[Task material]
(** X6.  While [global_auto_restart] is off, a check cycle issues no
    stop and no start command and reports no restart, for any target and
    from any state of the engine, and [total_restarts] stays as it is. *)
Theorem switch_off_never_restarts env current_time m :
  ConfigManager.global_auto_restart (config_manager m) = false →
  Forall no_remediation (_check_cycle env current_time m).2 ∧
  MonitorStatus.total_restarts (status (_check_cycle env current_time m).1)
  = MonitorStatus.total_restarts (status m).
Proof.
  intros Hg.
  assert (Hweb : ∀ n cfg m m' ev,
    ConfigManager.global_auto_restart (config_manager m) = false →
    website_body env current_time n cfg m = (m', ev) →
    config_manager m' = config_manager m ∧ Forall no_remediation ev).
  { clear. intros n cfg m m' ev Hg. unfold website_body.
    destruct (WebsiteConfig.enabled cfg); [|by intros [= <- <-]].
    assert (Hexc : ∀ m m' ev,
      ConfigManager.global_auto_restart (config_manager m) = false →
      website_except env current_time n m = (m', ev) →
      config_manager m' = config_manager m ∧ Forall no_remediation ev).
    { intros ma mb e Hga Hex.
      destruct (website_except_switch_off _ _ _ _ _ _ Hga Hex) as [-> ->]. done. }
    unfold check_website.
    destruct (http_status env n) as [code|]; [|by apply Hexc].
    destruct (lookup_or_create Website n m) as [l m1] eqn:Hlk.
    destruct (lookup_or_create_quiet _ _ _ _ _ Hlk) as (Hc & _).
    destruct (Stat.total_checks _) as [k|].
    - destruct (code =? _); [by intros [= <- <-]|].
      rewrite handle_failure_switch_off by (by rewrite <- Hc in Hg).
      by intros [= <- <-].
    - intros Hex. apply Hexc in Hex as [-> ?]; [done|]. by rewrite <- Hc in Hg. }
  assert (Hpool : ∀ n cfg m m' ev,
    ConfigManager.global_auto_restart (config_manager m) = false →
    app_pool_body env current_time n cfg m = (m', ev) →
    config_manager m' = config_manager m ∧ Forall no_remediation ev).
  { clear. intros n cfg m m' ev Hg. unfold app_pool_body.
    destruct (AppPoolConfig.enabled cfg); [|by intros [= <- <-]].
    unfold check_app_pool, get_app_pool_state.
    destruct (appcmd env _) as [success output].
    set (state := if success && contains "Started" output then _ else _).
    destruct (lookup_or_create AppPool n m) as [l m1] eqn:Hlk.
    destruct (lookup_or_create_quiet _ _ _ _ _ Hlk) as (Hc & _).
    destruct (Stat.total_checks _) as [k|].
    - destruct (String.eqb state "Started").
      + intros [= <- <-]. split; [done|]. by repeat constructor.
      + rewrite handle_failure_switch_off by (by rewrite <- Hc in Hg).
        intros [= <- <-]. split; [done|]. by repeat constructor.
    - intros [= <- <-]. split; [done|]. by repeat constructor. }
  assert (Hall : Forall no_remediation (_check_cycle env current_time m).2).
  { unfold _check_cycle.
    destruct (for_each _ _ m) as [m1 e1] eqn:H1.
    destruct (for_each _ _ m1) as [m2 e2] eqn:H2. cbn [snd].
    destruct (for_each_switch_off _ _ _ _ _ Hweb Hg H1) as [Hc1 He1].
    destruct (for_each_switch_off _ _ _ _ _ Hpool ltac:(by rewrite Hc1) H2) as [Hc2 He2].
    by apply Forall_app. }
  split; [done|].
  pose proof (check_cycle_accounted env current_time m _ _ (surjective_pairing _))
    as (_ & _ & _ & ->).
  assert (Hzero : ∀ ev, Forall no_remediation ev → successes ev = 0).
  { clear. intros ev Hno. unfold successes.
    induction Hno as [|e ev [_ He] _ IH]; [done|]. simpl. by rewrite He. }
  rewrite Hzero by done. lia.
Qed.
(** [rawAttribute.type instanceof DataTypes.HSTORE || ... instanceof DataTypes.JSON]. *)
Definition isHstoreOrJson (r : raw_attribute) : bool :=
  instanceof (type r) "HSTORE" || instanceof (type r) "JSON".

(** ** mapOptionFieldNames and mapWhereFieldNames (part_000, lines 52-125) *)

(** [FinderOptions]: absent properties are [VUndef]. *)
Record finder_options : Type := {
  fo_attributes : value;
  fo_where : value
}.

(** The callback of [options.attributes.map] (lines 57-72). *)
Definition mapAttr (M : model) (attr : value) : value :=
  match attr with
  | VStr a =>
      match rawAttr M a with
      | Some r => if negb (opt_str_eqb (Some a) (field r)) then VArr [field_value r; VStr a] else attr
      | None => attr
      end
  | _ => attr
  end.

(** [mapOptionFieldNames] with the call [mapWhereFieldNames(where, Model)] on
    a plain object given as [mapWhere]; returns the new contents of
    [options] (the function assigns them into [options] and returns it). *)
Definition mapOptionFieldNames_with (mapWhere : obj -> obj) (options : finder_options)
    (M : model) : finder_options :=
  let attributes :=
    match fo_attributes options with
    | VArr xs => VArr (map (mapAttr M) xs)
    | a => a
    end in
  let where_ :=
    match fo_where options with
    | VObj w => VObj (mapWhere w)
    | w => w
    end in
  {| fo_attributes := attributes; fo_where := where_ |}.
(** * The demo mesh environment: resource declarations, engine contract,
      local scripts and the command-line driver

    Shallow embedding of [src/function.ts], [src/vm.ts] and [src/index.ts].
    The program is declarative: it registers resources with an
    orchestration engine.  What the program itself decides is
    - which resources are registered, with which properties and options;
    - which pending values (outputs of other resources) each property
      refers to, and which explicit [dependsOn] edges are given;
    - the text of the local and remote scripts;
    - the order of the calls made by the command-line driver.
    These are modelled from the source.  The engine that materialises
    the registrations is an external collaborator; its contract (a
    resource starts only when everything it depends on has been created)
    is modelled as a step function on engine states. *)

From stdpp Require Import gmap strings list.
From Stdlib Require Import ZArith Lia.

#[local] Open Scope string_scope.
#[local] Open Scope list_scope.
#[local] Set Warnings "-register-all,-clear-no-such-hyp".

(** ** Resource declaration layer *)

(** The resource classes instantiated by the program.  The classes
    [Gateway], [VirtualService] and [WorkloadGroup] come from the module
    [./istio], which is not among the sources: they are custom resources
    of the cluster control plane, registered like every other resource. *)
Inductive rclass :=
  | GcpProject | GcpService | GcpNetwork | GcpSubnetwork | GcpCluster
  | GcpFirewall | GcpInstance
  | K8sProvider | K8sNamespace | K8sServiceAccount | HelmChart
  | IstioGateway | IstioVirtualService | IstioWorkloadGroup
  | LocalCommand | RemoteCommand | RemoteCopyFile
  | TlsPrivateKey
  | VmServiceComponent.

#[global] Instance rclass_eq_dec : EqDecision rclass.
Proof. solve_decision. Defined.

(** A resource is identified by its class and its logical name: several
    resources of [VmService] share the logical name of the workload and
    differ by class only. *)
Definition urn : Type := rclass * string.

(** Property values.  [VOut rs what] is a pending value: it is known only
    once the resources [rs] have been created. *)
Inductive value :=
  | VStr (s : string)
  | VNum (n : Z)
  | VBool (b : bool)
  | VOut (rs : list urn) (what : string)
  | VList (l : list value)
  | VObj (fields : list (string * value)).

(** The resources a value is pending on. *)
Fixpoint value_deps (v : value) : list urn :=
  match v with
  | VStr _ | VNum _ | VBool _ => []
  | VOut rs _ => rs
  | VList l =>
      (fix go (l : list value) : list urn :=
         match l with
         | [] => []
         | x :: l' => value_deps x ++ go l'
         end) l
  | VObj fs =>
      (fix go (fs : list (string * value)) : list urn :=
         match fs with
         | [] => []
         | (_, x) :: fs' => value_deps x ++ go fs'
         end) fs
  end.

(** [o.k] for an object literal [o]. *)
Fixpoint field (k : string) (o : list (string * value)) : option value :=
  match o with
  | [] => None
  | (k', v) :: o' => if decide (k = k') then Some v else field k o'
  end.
[/Task material]
▶ About this exercise
Each line of the material should be duplicated exactly, please.

▶ Exercise answer
(** X6.  While [global_auto_restart] is off, a check cycle issues no
    stop and no start command and reports no restart, for any target and
    from any state of the engine, and [total_restarts] stays as it is. *)
Theorem switch_off_never_restarts env current_time m :
  ConfigManager.global_auto_restart (config_manager m) = false →
  Forall no_remediation (_check_cycle env current_time m).2 ∧
  MonitorStatus.total_restarts (status (_check_cycle env current_time m).1)
  = MonitorStatus.total_restarts (status m).
Proof.
  intros Hg.
  assert (Hweb : ∀ n cfg m m' ev,
    ConfigManager.global_auto_restart (config_manager m) = false →
    website_body env current_time n cfg m = (m', ev) →
    config_manager m' = config_manager m ∧ Forall no_remediation ev).
  { clear. intros n cfg m m' ev Hg. unfold website_body.
    destruct (WebsiteConfig.enabled cfg); [|by intros [= <- <-]].
    assert (Hexc : ∀ m m' ev,
      ConfigManager.global_auto_restart (config_manager m) = false →
      website_except env current_time n m = (m', ev) →
      config_manager m' = config_manager m ∧ Forall no_remediation ev).
    { intros ma mb e Hga Hex.
      destruct (website_except_switch_off _ _ _ _ _ _ Hga Hex) as [-> ->]. done. }
    unfold check_website.
    destruct (http_status env n) as [code|]; [|by apply Hexc].
    destruct (lookup_or_create Website n m) as [l m1] eqn:Hlk.
    destruct (lookup_or_create_quiet _ _ _ _ _ Hlk) as (Hc & _).
    destruct (Stat.total_checks _) as [k|].
    - destruct (code =? _); [by intros [= <- <-]|].
      rewrite handle_failure_switch_off by (by rewrite <- Hc in Hg).
      by intros [= <- <-].
    - intros Hex. apply Hexc in Hex as [-> ?]; [done|]. by rewrite <- Hc in Hg. }
  assert (Hpool : ∀ n cfg m m' ev,
    ConfigManager.global_auto_restart (config_manager m) = false →
    app_pool_body env current_time n cfg m = (m', ev) →
    config_manager m' = config_manager m ∧ Forall no_remediation ev).
  { clear. intros n cfg m m' ev Hg. unfold app_pool_body.
    destruct (AppPoolConfig.enabled cfg); [|by intros [= <- <-]].
    unfold check_app_pool, get_app_pool_state.
    destruct (appcmd env _) as [success output].
    set (state := if success && contains "Started" output then _ else _).
    destruct (lookup_or_create AppPool n m) as [l m1] eqn:Hlk.
    destruct (lookup_or_create_quiet _ _ _ _ _ Hlk) as (Hc & _).
    destruct (Stat.total_checks _) as [k|].
    - destruct (String.eqb state "Started").
      + intros [= <- <-]. split; [done|]. by repeat constructor.
      + rewrite handle_failure_switch_off by (by rewrite <- Hc in Hg).
        intros [= <- <-]. split; [done|]. by repeat constructor.
    - intros [= <- <-]. split; [done|]. by repeat constructor. }
  assert (Hall : Forall no_remediation (_check_cycle env current_time m).2).
  { unfold _check_cycle.
    destruct (for_each _ _ m) as [m1 e1] eqn:H1.
    destruct (for_each _ _ m1) as [m2 e2] eqn:H2. cbn [snd].
    destruct (for_each_switch_off _ _ _ _ _ Hweb Hg H1) as [Hc1 He1].
    destruct (for_each_switch_off _ _ _ _ _ Hpool ltac:(by rewrite Hc1) H2) as [Hc2 He2].
    by apply Forall_app. }
  split; [done|].
  pose proof (check_cycle_accounted env current_time m _ _ (surjective_pairing _))
    as (_ & _ & _ & ->).
  assert (Hzero : ∀ ev, Forall no_remediation ev → successes ev = 0).
  { clear. intros ev Hno. unfold successes.
    induction Hno as [|e ev [_ He] _ IH]; [done|]. simpl. by rewrite He. }
  rewrite Hzero by done. lia.
Qed.
(** [rawAttribute.type instanceof DataTypes.HSTORE || ... instanceof DataTypes.JSON]. *)
Definition isHstoreOrJson (r : raw_attribute) : bool :=
  instanceof (type r) "HSTORE" || instanceof (type r) "JSON".

(** ** mapOptionFieldNames and mapWhereFieldNames (part_000, lines 52-125) *)

(** [FinderOptions]: absent properties are [VUndef]. *)
Record finder_options : Type := {
  fo_attributes : value;
  fo_where : value
}.

(** The callback of [options.attributes.map] (lines 57-72). *)
Definition mapAttr (M : model) (attr : value) : value :=
  match attr with
  | VStr a =>
      match rawAttr M a with
      | Some r => if negb (opt_str_eqb (Some a) (field r)) then VArr [field_value r; VStr a] else attr
      | None => attr
      end
  | _ => attr
  end.

(** [mapOptionFieldNames] with the call [mapWhereFieldNames(where, Model)] on
    a plain object given as [mapWhere]; returns the new contents of
    [options] (the function assigns them into [options] and returns it). *)
Definition mapOptionFieldNames_with (mapWhere : obj -> obj) (options : finder_options)
    (M : model) : finder_options :=
  let attributes :=
    match fo_attributes options with
    | VArr xs => VArr (map (mapAttr M) xs)
    | a => a
    end in
  let where_ :=
    match fo_where options with
    | VObj w => VObj (mapWhere w)
    | w => w
    end in
  {| fo_attributes := attributes; fo_where := where_ |}.
(** * The demo mesh environment: resource declarations, engine contract,
      local scripts and the command-line driver

    Shallow embedding of [src/function.ts], [src/vm.ts] and [src/index.ts].
    The program is declarative: it registers resources with an
    orchestration engine.  What the program itself decides is
    - which resources are registered, with which properties and options;
    - which pending values (outputs of other resources) each property
      refers to, and which explicit [dependsOn] edges are given;
    - the text of the local and remote scripts;
    - the order of the calls made by the command-line driver.
    These are modelled from the source.  The engine that materialises
    the registrations is an external collaborator; its contract (a
    resource starts only when everything it depends on has been created)
    is modelled as a step function on engine states. *)

From stdpp Require Import gmap strings list.
From Stdlib Require Import ZArith Lia.

#[local] Open Scope string_scope.
#[local] Open Scope list_scope.
#[local] Set Warnings "-register-all,-clear-no-such-hyp".

(** ** Resource declaration layer *)

(** The resource classes instantiated by the program.  The classes
    [Gateway], [VirtualService] and [WorkloadGroup] come from the module
    [./istio], which is not among the sources: they are custom resources
    of the cluster control plane, registered like every other resource. *)
Inductive rclass :=
  | GcpProject | GcpService | GcpNetwork | GcpSubnetwork | GcpCluster
  | GcpFirewall | GcpInstance
  | K8sProvider | K8sNamespace | K8sServiceAccount | HelmChart
  | IstioGateway | IstioVirtualService | IstioWorkloadGroup
  | LocalCommand | RemoteCommand | RemoteCopyFile
  | TlsPrivateKey
  | VmServiceComponent.

#[global] Instance rclass_eq_dec : EqDecision rclass.
Proof. solve_decision. Defined.

(** A resource is identified by its class and its logical name: several
    resources of [VmService] share the logical name of the workload and
    differ by class only. *)
Definition urn : Type := rclass * string.

(** Property values.  [VOut rs what] is a pending value: it is known only
    once the resources [rs] have been created. *)
Inductive value :=
  | VStr (s : string)
  | VNum (n : Z)
  | VBool (b : bool)
  | VOut (rs : list urn) (what : string)
  | VList (l : list value)
  | VObj (fields : list (string * value)).

(** The resources a value is pending on. *)
Fixpoint value_deps (v : value) : list urn :=
  match v with
  | VStr _ | VNum _ | VBool _ => []
  | VOut rs _ => rs
  | VList l =>
      (fix go (l : list value) : list urn :=
         match l with
         | [] => []
         | x :: l' => value_deps x ++ go l'
         end) l
  | VObj fs =>
      (fix go (fs : list (string * value)) : list urn :=
         match fs with
         | [] => []
         | (_, x) :: fs' => value_deps x ++ go fs'
         end) fs
  end.

(** [o.k] for an object literal [o]. *)
Fixpoint field (k : string) (o : list (string * value)) : option value :=
  match o with
  | [] => None
  | (k', v) :: o' => if decide (k = k') then Some v else field k o'
  end.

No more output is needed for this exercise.